The situation with enforcing the norm against use of chemical weapons is even more fraught. Besides the reluctance of the global community to enforce a norm in a conflict in which most have no strategic stake, there is the problem of its prior unsanctioned use. Not only did Saddam Hussein use chemical weapons in the Iran-Iraq war (with the CIA providing targeting data to Iraq fully knowing that Saddam intended to use chemical weapons against Iranian troop formations). More recently Israel has used white phosphorous (another banned agent) in Gaza and the US used white phosphorous in the Battle of Falluja. In both cases the dense urban combat environment made it impossible to discriminate between civilian and military targets, so their use was arguably criminal even if there were not a ban against them.
In each of these instances the perpetrator used chemical weapons because it was felt to be expedient and because they could get away with doing so. Although there was some hue and cry about their use, no effective action was taken against any of these perpetrators. Only later, in the first Gulf War, was Iraq’s prior use of chemical weapons used to justify the military response to his invasion of Kuwait (and even then his suspected chemical weapons stockpiles were not destroyed by Desert Storm and the US-led alliance refused to help the Shiia uprising against him in the wake of his defeat).

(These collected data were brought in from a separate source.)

Lemma steady_thrown_insert {A : Type} (ts : list (task A)) (e : error) :
  forall i, Forall steady ts -> i < length ts ->
  thrown (<[i := Throw e]> ts) = Some e.
Proof.
  induction ts as [|t ts IH]; intros i Hall Hi; simpl in Hi; [lia|].
  apply Forall_cons in Hall as [Ht Hall].
  destruct i as [|i]; simpl; [reflexivity|].
  destruct t; simpl in Ht; try contradiction; apply IH; auto; lia.
Qed.

Lemma first_call_unfatal {A : Type} (t : task A) :
  Forall (fun x => ~ fatal x) (first_call t).
Proof. destruct t; simpl; repeat constructor; auto. Qed.

Section Failures.

Context {W : Type} `{!Env W}.

Lemma sane_bind {A B : Type} (m : M W A) (f : A -> M W B) :
  hoare unfailed m sane ->
  (forall a, hoare unfailed (f a) sane) ->
  hoare unfailed (m ≫= f) sane.
Proof.
  intros Hm Hf. eapply hoare_bind; [exact Hm|..].
  - intros a. eapply hoare_weaken; [apply (Hf a)|..]; [|auto].
    intros st [Hst|(e & [=] & _)]. exact Hst.
  - intros e st [Hst|(e' & Heq & Hh)]; [left; exact Hst|].
    right. exists e'. injection Heq as <-. auto.
  - intros st [Hst|(e' & [=] & _)]. left. exact Hst.
Qed.

Lemma sane_await {A : Type} (t : task A) :
  rethrowing t -> hoare (W := W) unfailed (await t) sane.
Proof.
  unfold await. induction t as [a|e|c k IH]; intros Ht st Hst; cbn [exec fst snd].
  - left. exact Hst.
  - left. exact Hst.
  - destruct Ht as (Hc & Hfail & Hok).
    destruct (respond c (world st)) as [[e|a] w'].
    + rewrite Hfail. cbn [exec fst snd]. right. exists e. split; [reflexivity|].
      exists c, (trace st ++ [Call c]). split; [exact Hc|]. split.
      * cbn [emit trace set_world]. rewrite <- app_assoc. reflexivity.
      * apply Forall_app. split; [exact Hst|]. repeat constructor. auto.
    + apply (IH (Success a) (Hok a)).
      unfold unfailed. cbn [emit trace set_world].
      apply Forall_app. split; [exact Hst|]. repeat constructor; auto.
Qed.
(** * frunk: dependency graph builder, pattern resolver, parser and executor

    A shallow embedding of the core of frunk (src/unnamed/part_007:
    [GraphBuilder], src/src/core/pattern-matcher.ts: [PatternMatcher],
    src/src/core/parser.ts: [Parser], src/unnamed/part_004: [Executor]).

    Modelling conventions.
    - JS strings are [String.string]; a character is an 8-bit code unit
      ([Ascii.ascii], read as the Latin-1 block of UTF-16).
    - A JS [Map]/[Set]/object used as a map is an association list kept in
      insertion order (the order JS iterates string keys; integer-like keys,
      which JS iterates first, are not singled out).
    - Thrown exceptions are the [Error] branch of a [result] type.
    - The graphlib library ([Graph], [alg.topsort], [alg.isAcyclic],
      [alg.findCycles]) is modelled from its sources and documentation.
    - micromatch is modelled by a Boolean matcher [isMatch], left as a
      parameter: every theorem holds for all matchers. *)

From Stdlib Require Import String Ascii List Bool Arith ZArith Lia Relations.
Import ListNotations.
Open Scope string_scope.
Open Scope list_scope.

(** ** Results (exceptions) *)

Inductive result (E A : Type) : Type :=
| Ok : A -> result E A
| Error : E -> result E A.
Arguments Ok {E A} _.
Arguments Error {E A} _.

Definition bind {E A B} (m : result E A) (f : A -> result E B) : result E B :=
  match m with Ok a => f a | Error e => Error e end.

Notation "x <- m ;; k" := (bind m (fun x => k))
  (at level 61, m at next level, right associativity).

(** [for (const x of l) acc = f(x, acc)], stopping at the first throw. *)
Fixpoint forEachResult {E A B} (f : A -> B -> result E B) (l : list A) (acc : B)
  : result E B :=
  match l with
  | [] => Ok acc
  | x :: l' => acc' <- f x acc ;; forEachResult f l' acc'
  end.

(** ** Characters and JS string helpers *)

Module JsString.

Definition chars (s : string) : list ascii := list_ascii_of_string s.
Definition of_chars (l : list ascii) : string := string_of_list_ascii l.

Definition code (c : ascii) : nat := nat_of_ascii c.
(** X21. A notes commit settles when the text has at most 100 characters.
    With a longer text the commit effect calls again on the chart it has
    produced, but with the same truncated text, so the chart no longer
    changes: the commit is idempotent. *)
Theorem text_commit_settles (c : Chart) tooth s text :
  (textInputEffect (notesCellValue (commitText tooth s text c) tooth s) text = None
   ↔ textInputEffect (notesCellValue c tooth s) text = None
     ∨ (String.length text ≤ 100)%nat)
  ∧ (∀ t, textInputEffect (notesCellValue (commitText tooth s text c) tooth s) text = Some t →
          notesCellValue (commitText tooth s text c) tooth s = VStr t)
  ∧ commitText tooth s text (commitText tooth s text c) = commitText tooth s text c.
Proof.
  assert (V : ∀ t, notesCellValue (handleUpdate tooth s "notes" (VStr t) c) tooth s = VStr t).
  { intros t. unfold notesCellValue. by rewrite cell_value_handleUpdate, jsOr_string. }
  assert (U : ∀ c0 : Chart, commitText tooth s text c0
              = match textInputEffect (notesCellValue c0 tooth s) text with
                | Some t => handleUpdate tooth s "notes" (VStr t) c0
                | None => c0
                end) by reflexivity.
  assert (F : ∀ v t, textInputEffect v text = Some t → t = slice0 100 text).
  { intros v t. unfold textInputEffect. destruct (decide _); congruence. }
  destruct (textInputEffect (notesCellValue c tooth s) text) as [t0|] eqn:H0.
  - pose proof (F _ _ H0) as ->.
    assert (C' : commitText tooth s text c
                 = handleUpdate tooth s "notes" (VStr (slice0 100 text)) c)
      by (by rewrite U, H0).
    rewrite C', V. split; [|split].
    + unfold textInputEffect. split.
      * destruct (decide _) as [|Heq]; [discriminate|]. intros _. right.
        apply dec_stable in Heq. apply slice0_id. congruence.
      * intros [?|Hlen]; [discriminate|]. apply slice0_id in Hlen.
        rewrite decide_False; [reflexivity|]. intros Hne. apply Hne. congruence.
    + intros t Ht. by rewrite (F _ _ Ht).
    + rewrite U, V.
      destruct (textInputEffect (VStr (slice0 100 text)) text) as [t1|] eqn:H1; [|reflexivity].
      rewrite (F _ _ H1). apply handleUpdate_overwrite.
  - assert (C' : commitText tooth s text c = c) by (by rewrite U, H0).
    rewrite C'. split; [|split].
    + split; [by left | intros _; exact H0].
    + intros t. rewrite H0. discriminate.
    + exact C'.
Qed.
Lemma check_blocked_columns_None self statement :
  _check_blocked_columns self statement = None <->
  forall c, c ∈ walk statement -> cls_of c = Column ->
    (PyStr.lower (name c) ∉ self_blocked_columns_simple self)
    /\ (table c <> "" ->
        forall cols,
          (self_blocked_columns_map self !! PyStr.lower (table c)) = Some cols ->
          forall col, col ∈ cols -> PyStr.lower (name c) <> PyStr.lower col).
Proof.
  unfold _check_blocked_columns.
  destruct (bool_decide (self_blocked_columns_map self = ∅)
            && bool_decide (self_blocked_columns_simple self = ∅)) eqn:Hempty.
  { apply andb_true_iff in Hempty as [Hm Hs].
    apply bool_decide_eq_true in Hm, Hs. split; [|done].
    intros _ c _ _. rewrite Hm, Hs. split; [set_solver|].
    intros _ cols. by rewrite lookup_empty. }
  clear Hempty. rewrite first_error_None.
  assert (forall c,
            (if bool_decide (PyStr.lower (name c) ∈ self_blocked_columns_simple self)
             then Some ("Access to column '" ++ PyStr.lower (name c)
                        ++ "' is not allowed")
             else
               if PyStr.eqb (table c) "" then None
               else
                 match self_blocked_columns_map self !! PyStr.lower (table c) with
                 | Some cols =>
                     if bool_decide
                          (PyStr.lower (name c)
                             ∈ (list_to_set (map PyStr.lower cols) : gset string))
                     then Some ("Access to column '" ++ PyStr.lower (table c) ++ "."
                                ++ PyStr.lower (name c) ++ "' is not allowed")
                     else None
                 | None => None
                 end) = None
            <-> (PyStr.lower (name c) ∉ self_blocked_columns_simple self)
                /\ (table c <> "" ->
                    forall cols,
                      (self_blocked_columns_map self !! PyStr.lower (table c))
                      = Some cols ->
                      forall col, col ∈ cols ->
                        PyStr.lower (name c) <> PyStr.lower col)) as Hbody.
  { intros c. case_bool_decide as Hsimple; [split; [discriminate | tauto]|].
    unfold PyStr.eqb. case_bool_decide as Ht.
    { split; [|done]. intros _. split; [done|]. done. }
    destruct (self_blocked_columns_map self !! PyStr.lower (table c)) as [cols|];
      [|split; [intros _; split; [done | discriminate] | done]].
    case_bool_decide as Hcol.
    - split; [discriminate|]. intros [_ H]. exfalso.
      apply elem_of_list_to_set, list_elem_of_In, in_map_iff in Hcol
        as (col & Heq & Hin).
      apply (H Ht cols eq_refl col); [by apply list_elem_of_In | done].
    - split; [|done]. intros _. split; [done|].
      intros _ cols' [= <-] col Hin Heq. apply Hcol.
      apply elem_of_list_to_set, list_elem_of_In, in_map_iff.
      exists col. split; [done | by apply list_elem_of_In]. }
  split.
  - intros H c Hc Hcls. apply Hbody, H, TreeFacts.elem_of_find_all. done.
  - intros H c [Hc Hcls]%TreeFacts.elem_of_find_all. apply Hbody. by apply H.
Qed.




End AcceptedFacts.

Import Sqlglot SqlValidator ValidatorFacts AcceptedFacts.


(** [SELECT PG_SLEEP(5)] is rejected by a validator with no configured
    function. *)
Example pg_sleep_in_capitals_is_rejected :
  validate_statement Examples.fnmatch_literal Examples.validator_cap3
    Examples.ast_sleep
  = Raise (pg_error SecurityViolationError
             "Function 'pg_sleep' is blocked for security reasons" []).
Proof. reflexivity. Qed.


(** X5.  The column check passes exactly when every column node of the
    statement has a lower-cased name outside the legacy list and, when it is
    qualified, outside the lower-cased columns the map gives for its
    lower-cased qualifier; so an accepted statement other than a command has
    no column of the legacy list and no blocked column under a qualifier that
    is a key of the map. *)
Theorem blocked_columns_are_never_accepted
    (fnmatch : string -> string -> bool) (self : SQLValidator)
    (statement : Expression) :
  (_check_blocked_columns self statement = None
   <-> forall c, c ∈ walk statement -> cls_of c = Column ->
         (PyStr.lower (name c) ∉ self_blocked_columns_simple self)
         /\ (table c <> "" ->
             forall cols,
               (self_blocked_columns_map self !! PyStr.lower (table c))
               = Some cols ->
               forall col, col ∈ cols ->
                 PyStr.lower (name c) <> PyStr.lower col))
  /\ (validate_statement fnmatch self statement = Return tt ->
      cls_of statement <> Command ->
      forall c, c ∈ walk statement -> cls_of c = Column ->
        (PyStr.lower (name c) ∉ self_blocked_columns_simple self)
        /\ (table c <> "" ->
            forall cols,
              (self_blocked_columns_map self !! PyStr.lower (table c))
              = Some cols ->
              forall col, col ∈ cols ->
                PyStr.lower (name c) <> PyStr.lower col)).
Proof.
  split; [apply check_blocked_columns_None|].
  intros Hv Hc. apply check_blocked_columns_None.
  by destruct (accepted_checks_pass fnmatch self statement Hv Hc) as (_ & _ & ? & _).
Qed.



(** A statement that fails the statement-kind check is rejected with the
    message of that check, before any other check is consulted. *)
Lemma statement_type_is_checked_first fnmatch self statement m :
  cls_of statement <> Command -> cls_of statement <> With ->
  _check_statement_type statement = Some m ->
  validate_statement fnmatch self statement
  = Raise (pg_error SecurityViolationError m []).
Proof.
  intros Hc Hw Hm. unfold validate_statement.
  rewrite !isinstance_exp_singleton.
  rewrite !bool_decide_eq_false_2 by done.
  by rewrite Hm.
Qed.
(* ===== verification/Json.v ===== *)
(** * JSON payloads

    Events carry an [nlohmann::json] value.  That library is not part of the
    repository, so the model is written against the interface [Json], which has
    the operations the source calls, and the proofs use only [JsonLaws].  The
    tree type [json] at the end implements the interface; examples run on it. *)
From S2P Require Import Prelude.

Class Json (J : Type) := {
  (** [j.contains(k)] and [j.at(k)] together: [None] on a missing key and on a
      value that is not an object. *)
  json_find : string -> J -> option J;
  (** [is_string()] with [get<std::string>()]. *)
  json_string : J -> option string;
  (** [is_number_integer()] with the number before [get<T>()] narrows it. *)
  json_integer : J -> option Z;
  (** [is_number_unsigned()] with the number. *)
  json_unsigned : J -> option Z;
  (** [is_boolean()] with the truth value. *)
  json_boolean : J -> option bool;
  (** [is_array()] with the elements. *)
  json_array : J -> option (list J);
  (** [is_object()] with the entries. *)
  json_entries : J -> option (list (string * J));
  (** [is_object()] and [is_null()]. *)
  json_is_object : J -> bool;
  json_is_null : J -> bool;
  (** A default constructed value, which is null. *)
  json_null : J;
  (** [j[k] = v] on an object or on null. *)
  json_set : string -> J -> J -> J;
  (** Conversions from a string and from an integer. *)
  json_of_string : string -> J;
  json_of_int : Z -> J;
}.

Class JsonLaws (J : Type) `{Json J} := {
  json_string_of_string s : json_string (json_of_string s) = Some s;
  json_integer_of_int z : json_integer (json_of_int z) = Some z;
  json_find_set_eq k v j :
    json_is_object j = true \/ json_is_null j = true -> json_find k (json_set k v j) = Some v;
  json_find_set_ne k k' v j :
    k <> k' -> json_find k' (json_set k v j) = json_find k' j;
  json_find_object k j v : json_find k j = Some v -> json_is_object j = true;
  json_set_object k v j :
    json_is_object j = true \/ json_is_null j = true -> json_is_object (json_set k v j) = true;
  json_null_is_null : json_is_null json_null = true;
  json_null_no_object : json_is_object json_null = false;
}.

(** Fields of an object with the test of their type. *)
Section fields.
Context {J : Type} `{Json J}.

Definition find_string (k : string) (j : J) : option string := json_find k j ≫= json_string.
Definition find_integer (k : string) (j : J) : option Z := json_find k j ≫= json_integer.

Context `{!JsonLaws J}.

Lemma find_string_set_eq k s (j : J) :
  json_is_object j = true \/ json_is_null j = true ->
  find_string k (json_set k (json_of_string s) j) = Some s.
Proof.
  intros Hj. unfold find_string. rewrite json_find_set_eq by done. simpl.
  apply json_string_of_string.
Qed.

Lemma find_string_set_ne k k' v (j : J) :
  k <> k' -> find_string k' (json_set k v j) = find_string k' j.
Proof. intros Hk. unfold find_string. by rewrite json_find_set_ne. Qed.

Lemma find_string_object k s (j : J) : find_string k j = Some s -> json_is_object j = true.
Proof.
  unfold find_string. destruct (json_find k j) eqn:E; [|done].
  intros _. by eapply json_find_object.
Qed.
End fields.

(** ** An implementation for examples *)

#[local] Set Warnings "-register-all".
Inductive json : Type :=
  | JNull
  | JBool (b : bool)
  | JInteger (z : Z)
  | JUnsigned (z : Z)
  | JString (s : string)
  | JArray (l : list json)
  | JObject (l : list (string * json)).

Fixpoint assoc {A} (k : string) (l : list (string * A)) : option A :=
  match l with
  | [] => None
  | (k', v) :: l' => if String.eqb k k' then Some v else assoc k l'
  end.

Fixpoint assoc_set {A} (k : string) (v : A) (l : list (string * A)) : list (string * A) :=
  match l with
  | [] => [(k, v)]
  | (k', v') :: l' => if String.eqb k k' then (k, v) :: l' else (k', v') :: assoc_set k v l'
  end.

#[export] Instance json_ops : Json json := {|
  json_find k j := match j with JObject l => assoc k l | _ => None end;
  json_string j := match j with JString s => Some s | _ => None end;
  json_integer j := match j with JInteger z | JUnsigned z => Some z | _ => None end;
  json_unsigned j := match j with JUnsigned z => Some z | _ => None end;
  json_boolean j := match j with JBool b => Some b | _ => None end;
  json_array j := match j with JArray l => Some l | _ => None end;
  json_entries j := match j with JObject l => Some l | _ => None end;
  json_is_object j := match j with JObject _ => true | _ => false end;
  json_is_null j := match j with JNull => true | _ => false end;
  json_null := JNull;
  json_set k v j :=
    match j with
    | JObject l => JObject (assoc_set k v l)
    | JNull => JObject [(k, v)]
    | _ => j
    end;
  json_of_string := JString;
  json_of_int := JInteger;
|}.

Lemma assoc_set_eq {A} k (v : A) l : assoc k (assoc_set k v l) = Some v.
Proof.
  induction l as [|[k' v'] l IH]; simpl; [by rewrite String.eqb_refl|].
  destruct (String.eqb k k') eqn:E; simpl; [by rewrite String.eqb_refl | by rewrite E].
Qed.

Lemma assoc_set_ne {A} k k' (v : A) l : k <> k' -> assoc k' (assoc_set k v l) = assoc k' l.
Proof.
  intros Hne. induction l as [|[k2 v2] l IH]; simpl.
  - destruct (String.eqb_spec k' k); [congruence | done].
  - destruct (String.eqb_spec k k2) as [<-|]; simpl.
    + destruct (String.eqb_spec k' k); [congruence | done].
    + by rewrite IH.
Qed.

#[export] Instance json_laws : JsonLaws json.
Proof.
  split; try done.
  - intros k v [] [?|?]; try discriminate; simpl; [by rewrite String.eqb_refl|].
    apply assoc_set_eq.
  - intros k k' v [] Hne; simpl; try done.
    + destruct (String.eqb_spec k' k); [congruence | done].
    + by apply assoc_set_ne.
  - intros k [] v Hf; try discriminate. done.
  - intros k v [] [?|?]; try discriminate; done.
Qed.

(** Payloads whose fields are all text, as most events carry them. *)
Definition text_payload (l : list (string * string)) : json :=
  JObject ((fun p => (p.1, JString p.2)) <$> l).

Israel and the US have paid no price for having used chemical weapons in recent years.
Moreover, in spite of the 1997 convention on destroying chemical weapon stockpiles, it is widely believed that most countries that had them at the time (including the US, UK, Israel and Russia), failed to completely eliminate them from their respective inventories. Others, such as Syria, never signed up to the chemical weapons ban and thus have proceeded to develop that capability as a deterrent and a hedge against conventional military defeat.
All of which to say is that at least when it comes to the ban on use of chemical weapons, idealists and constructivists have been proven wrong and realists have been proven right: besides the strategic calculations of many nations that advise against involvement in the Syrian conflict, regardless of the outcome the international norm against using chemical weapons is not worth the paper it is written on. It is, as they say in Spanish, letra muerta.